ずっと絵を引きずっていたので、かつてグラビアで見た「篠田桃紅」という人の、書から絵に転向した生き方にますます関心と興味が向きました。

ちょうどそのころ、篠田桃紅作品展が地元・新潟のデパートで開催されたので見に行きました。作品を間近で見たのはこのときがはじめて。今までに触れたことのない墨色と線の動き。書でもなく絵でもない、その世界にすっかり参ってしまったのです。

和の画材を用い、伝統を踏まえながらも、世界の人に通じる新しい抽象表現を切り拓いている。モダンさを感じました。

●篠田桃紅(美術家)(しのだ・とうこう)
1913年中国・大連に生まれる。5歳から父に書の手ほどきを受ける。47年ころから抽象的な水墨画を描くように。当時、抽象表現主義が盛んだったアメリカで、いち早く評価を受けた。現在、作品はクレラー・ミュラー美術館、グッゲンハイム美術館、メトロポリタン美術館など国内外数十ヵ所の美術館、また、アメリカ議会図書館や京都迎賓館、皇居のお食堂など二十数ヵ所の公共施設に収蔵される。エッセイの名手としても知られ、『一〇三歳になってわかったこと』はベストセラーに。2021年、107歳で死去。松木さんが所有する55点の作品を収録した画文集『私の体がなくなっても私の作品は生き続ける』(講談社)が発売中


1956年に渡米する前の篠田さん。仕事場の一角で(写真提供◎篠田爽子さん)

以来、熱心なファンとして作品を見続けてきましたが、新潟県高等学校教育研究会の企画運営に携わっていた1985年、憧れの篠田桃紅先生を講師としてお招きしよう、と思い立ちました。

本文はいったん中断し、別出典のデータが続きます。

(* ===== verification/GuestMem.v ===== *)
(** * A router for the guest network, in memory

    A router whose uci keeps configurations as lists of sections: it has every
    law of [UciSections], and a guest network can be made on it. *)

From S2P Require Import Prelude GoStrings GoNet Effects Network Uci Firewall Stage Discipline Lan Routes Devices DeviceSources.
From S2P Require Import WiFi WiFiGuest GuestIsolation GuestWrite GuestThms GuestIsolated GuestMade GuestWhole GuestStage GuestPromise.

#[export] Instance uciSection_eq_dec : EqDecision uciSection.
Proof. solve_decision. Defined.

Record home := mkHome { hmFiles : gmap string (list uciSection); hmBuses : list BusInterface }.

Definition home_file (w : home) : configs := fun c => default [] (hmFiles w !! c).

Definition on_file (c : string) (f : list uciSection -> list uciSection) (w : home) : home :=
  mkHome (<[c := f (home_file w c)]> (hmFiles w)) (hmBuses w).

Lemma on_file_changed c f w : changed c f (home_file w) (home_file (on_file c f w)).
Proof.
  unfold home_file, on_file. cbn. split; [by rewrite lookup_insert_eq|]. intros c' H. by rewrite lookup_insert_ne.
Qed.

(** Sections as uci shows them. *)
Definition show_section (c : string) (s : uciSection) : string :=
  c +:+ "." +:+ id s +:+ "=" +:+ kind s +:+ String "010" "" +:+
  String.concat "" ((fun o : string * string => c +:+ "." +:+ id s +:+ "." +:+ o.1 +:+ "='" +:+ o.2 +:+ "'" +:+ String "010" "") <$> map_to_list (options s)).
Definition show_file (c : string) (l : list uciSection) : string := String.concat "" (show_section c <$> l).

Definition no : res string := Err (Errorf "refused" []).

Definition home_write (verb k v : string) (w : home) : res string * home :=
  match Split "." k with
  | [c; s] => if String.eqb verb "set" then (Ok "", on_file c (add_section s v) w) else (no, w)
  | [c; s; o] =>
      (Ok "", on_file c (on_section s (if String.eqb verb "set" then with_option o v else listed o v)) w)
  | _ => (no, w)
  end.

Definition home_uci (args : list string) (w : home) : res string * home :=
  match args with
  | [_; verb; c] =>
      let text := show_file c (home_file w c) in
      (if String.eqb verb "show" && bool_decide (parseUCISections text = home_file w c) then Ok text else no, w)
  | [verb; kv] =>
      if contains ["set"; "add_list"] verb
      then match Cut "=" kv with Some (k, v) => home_write verb k v w | None => (no, w) end
      else (no, w)
  | _ => (no, w)
  end.

Definition home_router : router home :=
  mkRouter home (fun o w =>
    match o return ans o * home with
    | Exec (_ :: args) => home_uci args w
    | BusInterfaces => (Ok (hmBuses w), w)
    | ReadFile path => (if String.eqb path netifdWirelessScript then Ok "bridge_isolate" else no, w)
    | o => (refuse o, w)
    end).

Lemma home_uci_buses args w : hmBuses (home_uci args w).2 = hmBuses w.
Proof. unfold home_uci, home_write. repeat case_match; reflexivity. Qed.

Lemma home_uci_reads args w :
  only_reads (Exec ("uci" :: args)) = true -> (home_uci args w).2 = w.
Proof.
  intros H. unfold home_uci. destruct args as [|a [|b [|c [|? ?]]]]; try done.
  destruct (contains _ a) eqn:E; [|done]. apply contains_true in E. rewrite !elem_of_cons in E.
  by destruct E as [->|[->|E%not_elem_of_nil]].
Qed.

Lemma Cut_key key value : lacks "=" key = true -> Cut "=" (key +:+ "=" +:+ value) = Some (key, value).
Proof. intros H. assert (forall x, "=" +:+ x = String "=" x) as -> by done. by apply Cut_sep. Qed.

#[export] Program Instance home_sections : UciSections home_router :=
  {| file := home_file; buses := hmBuses; back v := v |}.
Next Obligation. done. Qed.
Next Obligation.
  intros w c out w' H. cbn in H. case_bool_decide; simplify_eq. done.
Qed.
Next Obligation. intros w l w' H. cbn in H. by simplify_eq. Qed.
Next Obligation.
  intros o w r w' H Ho c. destruct o; cbn in H; simplify_eq; try done.
  destruct argv as [|p args]; [by simplify_eq|].
  destruct (decide (p = "uci")) as [->|Hp].
  - pose proof (home_uci_reads args w Ho) as E. rewrite H in E. cbn in E. by subst.
  - exfalso. revert Ho. cbn. repeat (case_match; try done).
Qed.
Next Obligation.
  intros o w r w' H. destruct o; cbn in H; simplify_eq; try done.
  destruct argv as [|p args]; [by simplify_eq|]. pose proof (home_uci_buses args w) as E. by rewrite H in E.
Qed.
Next Obligation.
  intros w key value out w' H Hk _. cbn -[String.append] in H. rewrite Cut_key in H by done. unfold home_write in H. unfold set_done.
  change (contains ["set"; "add_list"] "set") with true in H.
  destruct (Split "." key) as [|c [|s [|o [|? ?]]]]; cbn in H; simplify_eq; try done; apply on_file_changed.
Qed.
Next Obligation.
  intros w key value out w' H Hk _. cbn -[String.append] in H. rewrite Cut_key in H by done. unfold home_write in H. unfold listed_done.
  change (contains ["set"; "add_list"] "add_list") with true in H.
  destruct (Split "." key) as [|c [|s [|o [|? ?]]]]; cbn in H; simplify_eq; try done; apply on_file_changed.
Qed.

(** ** A home with no guest network *)

Definition option_table : list (string * string) -> gmap string string := list_to_map.

Definition a_lan : BusInterface :=
  mkBusInterface "lan" true 100 "static" "br-lan" "br-lan" [mkAddress "192.168.1.1" 24] [] [] [] [].
Definition a_wan : BusInterface :=
  mkBusInterface "wan" true 100 "dhcp" "eth0" "eth0" [mkAddress "192.168.3.7" 24] [] [mkBusRoute "0.0.0.0" 0 "192.168.3.1"] [] [].

Definition a_home : home := mkHome (list_to_map [
  ("network", [mkSection "lan" "interface" (option_table [("device", "br-lan"); ("proto", "static"); ("ipaddr", "192.168.1.1")]);
               mkSection "wan" "interface" (option_table [("device", "eth0"); ("proto", "dhcp")])]);
  ("wireless", [mkSection "radio0" "wifi-device" (option_table [("band", "2g")]);
                mkSection "home0" "wifi-iface" (option_table [("device", "radio0"); ("mode", "ap"); ("network", "lan"); ("ssid", "Home")])]);
  ("firewall", [mkSection "zone_lan" "zone" (option_table [("name", "lan"); ("network", "lan"); ("input", "ACCEPT"); ("forward", "ACCEPT")]);
                mkSection "zone_wan" "zone" (option_table [("name", "wan"); ("network", "wan"); ("input", "REJECT"); ("forward", "REJECT"); ("masq", "1")]);
                mkSection "zone_lab" "zone" (option_table [("name", "lab"); ("subnet", "192.168.4.0/23")]);
                mkSection "home_out" "forwarding" (option_table [("src", "lan"); ("dest", "wan")])]);
  ("dhcp", [mkSection "lan" "dhcp" (option_table [("interface", "lan"); ("start", "100")])])]) [a_lan; a_wan].

Definition a_wifi : wifiManager := mkWifiManager a_manager true.
Definition a_guest : GuestConfig := mkGuestConfig "Guests' own" "correct horse" "" [].

Definition by_key_map (A : Type) (m : gmap string A) : list (string * A) := map_to_list m.
Lemma by_key_map_order : MapOrder by_key_map.
Proof. by intros A m. Qed.
Definition by_text (a b : string) : bool := String.ltb a b.

Definition guest_run : prog (res (list ConfigChange)) := StageGuest by_key_map by_text a_wifi a_guest.
Definition guest_rows : list ConfigChange :=
  [mkChange "Guest network" "wireless.guest.section" "" "on|2.4|Guests' own" true "network.guest" ""].

Lemma a_home_kept : well_kept home_router a_home.
Proof.
  constructor.
  - intros s Hs.
    assert (forallb (fun s => nonempty (kind s)) (home_file a_home "network") = true) as H by reflexivity.
    rewrite forallb_elem in H. specialize (H s Hs). by destruct (kind s).
  - intros s Hs.
    assert (forallb (fun s => nonempty (id s)) (home_file a_home "firewall") = true) as H by reflexivity.
    rewrite forallb_elem in H. by apply H.
  - intros i Hi.
    assert (forallb (fun i => negb (String.eqb (BName i) guestSection)) (hmBuses a_home) = true) as H by reflexivity.
    rewrite forallb_elem in H. specialize (H i Hi). by apply negb_true_iff, String.eqb_neq in H.
  - split; vm_compute; reflexivity.
Defined.

Lemma made_guest_network_has_no_hole_witness :
  result home_router guest_run a_home = Ok guest_rows /\
  let w' := after home_router guest_run a_home in
  gsOurs (stShape (seen_in home_router w')) = true /\ guestBlocker by_key_map (seen_in home_router w') = None.
Proof.
  split; [vm_compute; reflexivity|]. pose proof by_key_map_order.
  apply (made_guest_network_has_no_hole home_router by_key_map by_text a_wifi a_guest a_home guest_rows a_home_kept).
  vm_compute. reflexivity.
Defined.

(** The state after it. *)
Definition a_guest_state : guestState := seen_in home_router (after home_router guest_run a_home).

Lemma a_guest_state_read : well_read a_guest_state.
Proof.
  constructor.
  - intros s Hs.
    assert (forallb (fun s => nonempty (id s)) (stFirewall a_guest_state) = true) as H by (vm_compute; reflexivity).
    rewrite forallb_elem in H. by apply H.
  - apply (bool_decide_unpack _). vm_compute. exact I.
  - vm_compute. discriminate.
  - reflexivity.
Defined.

最初は依頼を断られました。その理由は、「壇上(人の上)に立ち、お話をすることは、私の生き方に反します」。「では先生を囲み、みんなで語り合う形でお願いします」と再度手紙を書きました。

どうしても諦められず、何度かお手紙をやり取りし、ようやく引き受けていただいたときは万感の思いでした。先生は72歳、私は42歳。ここから交流が始まりました。


作品館1階の広間。篠田さん自身が選定に関わり、「松木コレクション」と呼んだ特別な作品を、すぐそばで、さまざまな角度から眺められる
【篠田桃紅作品館】新潟県新潟市中央区学校町通2-5245-4/TEL:090・2999・9495/
開館時間:11時〜16時(要予約)月曜休館。月曜が祝日の場合は翌日休館/入館料1000円


展示品は2階にもあり、資料室も併設されている

人間に興味はございません


研究会では参加者から、「どんな人や作品に興味をおもちですか」と質問が出ました。

そのときの先生の、「私は人間に興味はございません。風のそよぎ、雨の音、空気の流れなどを感じ、四季それぞれに流れている目に見えないものを可視化する。それが私の芸術のかたちです」という言葉が鮮明に思い出されます。

秋になると先生は、會津八一さんの「からすみ を いや こく すりて かまづか の この ひとむら は ゑがく べき かな」という歌を思い出すそうです。

かまづか、とは葉鶏頭(はげいとう)のこと。會津さんは庭の真っ赤なビロードのような葉鶏頭を、道行く人が垣根越しに見て、美しさに感嘆しているのがことの外の喜びでした。


茶室の様子。風炉先屏風や棗、水指、掛軸(右)も作品の一つ

そして、その真っ赤な葉鶏頭を赤い絵の具を使わず、墨を濃く磨って描きたいと歌っているのです。心に働きかける抽象表現の世界を感じるこの歌に、先生は大変共感なさっていました。

また、先生は弟子をとる方ではありません。なぜかとお聞きすると、「自分の思いを生み出そうとする行為を、どのようにして指導するのですか。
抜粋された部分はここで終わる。